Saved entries
● ● ● ● ●
(* ===== verification/FailoverIO.v ===== *)
(** The tasks around a failover session: the upstream readers with their byte budget, the dial of a
    standby, the node's reader and writer of [src/failover/session.rs], each over a socket of [Sock];
    and what the node finds on its wire when they run with the session. *)

From S2P Require Import Prelude Text Blacklist BTree Wire Sock Priority Freshest PushSession PushServe FailoverCore FailoverChain FailoverSession.

(** ** An upstream reader *)

(** Where [spawn_reader] is: before a header, waiting for the permits of a frame, reading its
    payload, sending an event (with the permits it holds), sending its last one, over. *)
Inductive RdPhase :=
| RdHeader
| RdBudget (hdr : bytes)
| RdPayload (hdr : bytes)
| RdSend (ev : Event) (n : Z)
| RdLast (ev : Event)
| RdDone.

(** [rd_channel]: its events in the channel, with their permits; [rd_handled]: those the session has
    handled. *)
Record Reader := mkReader {
  rd_phase : RdPhase;
  rd_sock : list Read;
  rd_avail : Z;
  rd_channel : list (Event * Z);
  rd_handled : list Event
}.

Definition reader_new (sock : list Read) : Reader := mkReader RdHeader sock EVENT_BYTES_PER_READER [] [].

(** The reader goes on (its clock shows [now]); the session is done with its oldest event, which
    returns the permits; the session dropped the channel or aborted the reader. *)
Inductive reader_event := RGo (now : Z) | RHandled | RGone.

Definition rd_move (r : Reader) (p : RdPhase) (sock : list Read) (avail : Z) : Reader :=
  mkReader p sock avail (rd_channel r) (rd_handled r).

(** The permits a frame takes from its reader's semaphore. *)
Definition reader_permits (len : Z) : Z := 5 + len.

Section ReaderTask.
Context (lz4_decompress : bytes -> option bytes) (hasher : bytes -> Z) (eof_text : string).

(** Text of a read that did not fill its buffer; [idle] is that of the timeout. *)
Definition read_failed (idle : string) (st : Stop) : string :=
  match st with
  | IoFailed e => "read error: " +:+ e
  | AtEof => "read error: " +:+ eof_text
  | _ => idle
  end.

Definition reader_go (id : Z) (r : Reader) (now : Z) : Reader :=
  match rd_phase r with
  | RdHeader =>
      match fill true 5 [] (rd_sock r) with
      | (Filled, hdr, sock) =>
          if MAX_LIVE_FRAME <? frame_len hdr
          then rd_move r (RdLast (Closed id ("oversized frame len=" +:+ show (frame_len hdr)))) sock (rd_avail r)
          else rd_move r (RdBudget hdr) sock (rd_avail r)
      | (st, _, sock) =>
          rd_move r (RdLast (Closed id (read_failed ("idle " +:+ show (as_secs UPSTREAM_IDLE) +:+ "s") st)))
            sock (rd_avail r)
      end
  | RdBudget hdr =>
      let n := reader_permits (frame_len hdr) in
      if n <=? rd_avail r then rd_move r (RdPayload hdr) (rd_sock r) (rd_avail r - n) else r
  | RdPayload hdr =>
      let n := reader_permits (frame_len hdr) in
      match fill true (Z.to_nat (frame_len hdr)) [] (rd_sock r) with
      | (Filled, payload, sock) =>
          let frame := hdr ++ payload in
          rd_move r (RdSend (Frame id frame (classify lz4_decompress hasher frame) now) n) sock (rd_avail r)
      | (st, _, sock) =>
          rd_move r (RdLast (Closed id (read_failed "idle (payload)" st))) sock (rd_avail r + n)
      end
  | RdSend ev n => mkReader RdHeader (rd_sock r) (rd_avail r) (rd_channel r ++ [(ev, n)]) (rd_handled r)
  | RdLast ev => mkReader RdDone (rd_sock r) (rd_avail r) (rd_channel r ++ [(ev, 0)]) (rd_handled r)
  | RdDone => r
  end.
● ● ● ● ●
WHAT YOU NEED TO DO
Taking the records above as input, show every line in which the word "Inductive" is present.

REPLY TO THE TASK
Inductive RdPhase :=
Inductive reader_event := RGo (now : Z) | RHandled | RGone.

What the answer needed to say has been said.